(Problem to work on)
Set down exactly the lines of the listing below, please, beginning with the first and ending with the line that holds "- destruct Hh".
═════ Data for this task
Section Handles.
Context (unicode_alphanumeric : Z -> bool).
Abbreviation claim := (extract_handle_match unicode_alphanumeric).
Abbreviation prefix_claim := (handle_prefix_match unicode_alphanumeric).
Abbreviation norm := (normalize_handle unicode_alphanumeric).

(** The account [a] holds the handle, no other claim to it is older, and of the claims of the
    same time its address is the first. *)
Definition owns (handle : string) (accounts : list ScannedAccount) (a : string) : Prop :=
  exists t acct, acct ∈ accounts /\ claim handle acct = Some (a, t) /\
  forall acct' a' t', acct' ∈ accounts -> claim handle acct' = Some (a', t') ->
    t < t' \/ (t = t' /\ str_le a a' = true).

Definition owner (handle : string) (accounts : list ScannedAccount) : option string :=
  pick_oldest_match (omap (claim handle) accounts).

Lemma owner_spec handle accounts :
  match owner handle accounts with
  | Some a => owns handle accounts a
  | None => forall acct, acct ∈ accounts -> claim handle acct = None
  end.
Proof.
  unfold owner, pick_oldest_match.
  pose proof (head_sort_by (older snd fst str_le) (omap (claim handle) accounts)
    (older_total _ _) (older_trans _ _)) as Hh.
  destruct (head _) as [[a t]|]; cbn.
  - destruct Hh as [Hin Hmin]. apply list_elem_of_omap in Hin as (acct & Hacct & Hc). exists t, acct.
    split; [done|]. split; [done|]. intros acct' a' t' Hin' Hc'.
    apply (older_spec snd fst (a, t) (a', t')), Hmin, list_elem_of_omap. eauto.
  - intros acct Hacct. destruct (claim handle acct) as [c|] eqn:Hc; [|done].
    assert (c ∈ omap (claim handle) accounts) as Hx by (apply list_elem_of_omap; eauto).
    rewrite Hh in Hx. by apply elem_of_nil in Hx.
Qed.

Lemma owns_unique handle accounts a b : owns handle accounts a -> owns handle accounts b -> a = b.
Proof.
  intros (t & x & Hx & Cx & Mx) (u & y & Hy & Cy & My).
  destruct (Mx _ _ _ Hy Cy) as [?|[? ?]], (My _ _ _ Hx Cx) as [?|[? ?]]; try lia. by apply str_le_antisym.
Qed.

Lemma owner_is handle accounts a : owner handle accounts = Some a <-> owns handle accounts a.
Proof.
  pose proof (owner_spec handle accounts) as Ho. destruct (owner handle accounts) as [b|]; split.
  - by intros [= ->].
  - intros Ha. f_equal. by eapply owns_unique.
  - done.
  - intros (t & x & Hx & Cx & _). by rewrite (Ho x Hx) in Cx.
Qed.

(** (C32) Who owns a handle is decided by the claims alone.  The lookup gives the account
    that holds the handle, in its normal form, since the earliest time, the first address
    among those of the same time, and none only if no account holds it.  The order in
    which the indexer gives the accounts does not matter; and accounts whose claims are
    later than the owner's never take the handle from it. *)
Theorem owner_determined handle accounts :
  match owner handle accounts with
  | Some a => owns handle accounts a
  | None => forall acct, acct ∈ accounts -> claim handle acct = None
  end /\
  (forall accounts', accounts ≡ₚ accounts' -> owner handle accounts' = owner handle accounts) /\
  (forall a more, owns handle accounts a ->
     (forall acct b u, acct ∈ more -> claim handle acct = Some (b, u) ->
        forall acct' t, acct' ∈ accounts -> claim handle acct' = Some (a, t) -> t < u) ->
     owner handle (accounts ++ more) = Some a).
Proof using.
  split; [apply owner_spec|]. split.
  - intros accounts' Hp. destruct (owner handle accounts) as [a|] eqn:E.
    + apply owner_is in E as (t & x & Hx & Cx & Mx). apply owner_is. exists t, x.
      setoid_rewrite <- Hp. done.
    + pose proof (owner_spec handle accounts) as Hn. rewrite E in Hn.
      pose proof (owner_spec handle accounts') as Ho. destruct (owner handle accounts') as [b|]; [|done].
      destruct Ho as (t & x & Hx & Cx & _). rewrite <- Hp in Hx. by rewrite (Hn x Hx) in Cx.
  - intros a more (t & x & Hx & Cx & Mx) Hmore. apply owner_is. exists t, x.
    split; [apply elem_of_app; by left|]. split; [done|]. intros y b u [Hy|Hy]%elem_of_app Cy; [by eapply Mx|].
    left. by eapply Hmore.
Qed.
══════════
(Response to the task)
Section Handles.
Context (unicode_alphanumeric : Z -> bool).
Abbreviation claim := (extract_handle_match unicode_alphanumeric).
Abbreviation prefix_claim := (handle_prefix_match unicode_alphanumeric).
Abbreviation norm := (normalize_handle unicode_alphanumeric).

(** The account [a] holds the handle, no other claim to it is older, and of the claims of the
    same time its address is the first. *)
Definition owns (handle : string) (accounts : list ScannedAccount) (a : string) : Prop :=
  exists t acct, acct ∈ accounts /\ claim handle acct = Some (a, t) /\
  forall acct' a' t', acct' ∈ accounts -> claim handle acct' = Some (a', t') ->
    t < t' \/ (t = t' /\ str_le a a' = true).

Definition owner (handle : string) (accounts : list ScannedAccount) : option string :=
  pick_oldest_match (omap (claim handle) accounts).

Lemma owner_spec handle accounts :
  match owner handle accounts with
  | Some a => owns handle accounts a
  | None => forall acct, acct ∈ accounts -> claim handle acct = None
  end.
Proof.
  unfold owner, pick_oldest_match.
  pose proof (head_sort_by (older snd fst str_le) (omap (claim handle) accounts)
    (older_total _ _) (older_trans _ _)) as Hh.
  destruct (head _) as [[a t]|]; cbn.
  - destruct Hh as [Hin Hmin]. apply list_elem_of_omap in Hin as (acct & Hacct & Hc). exists t, acct.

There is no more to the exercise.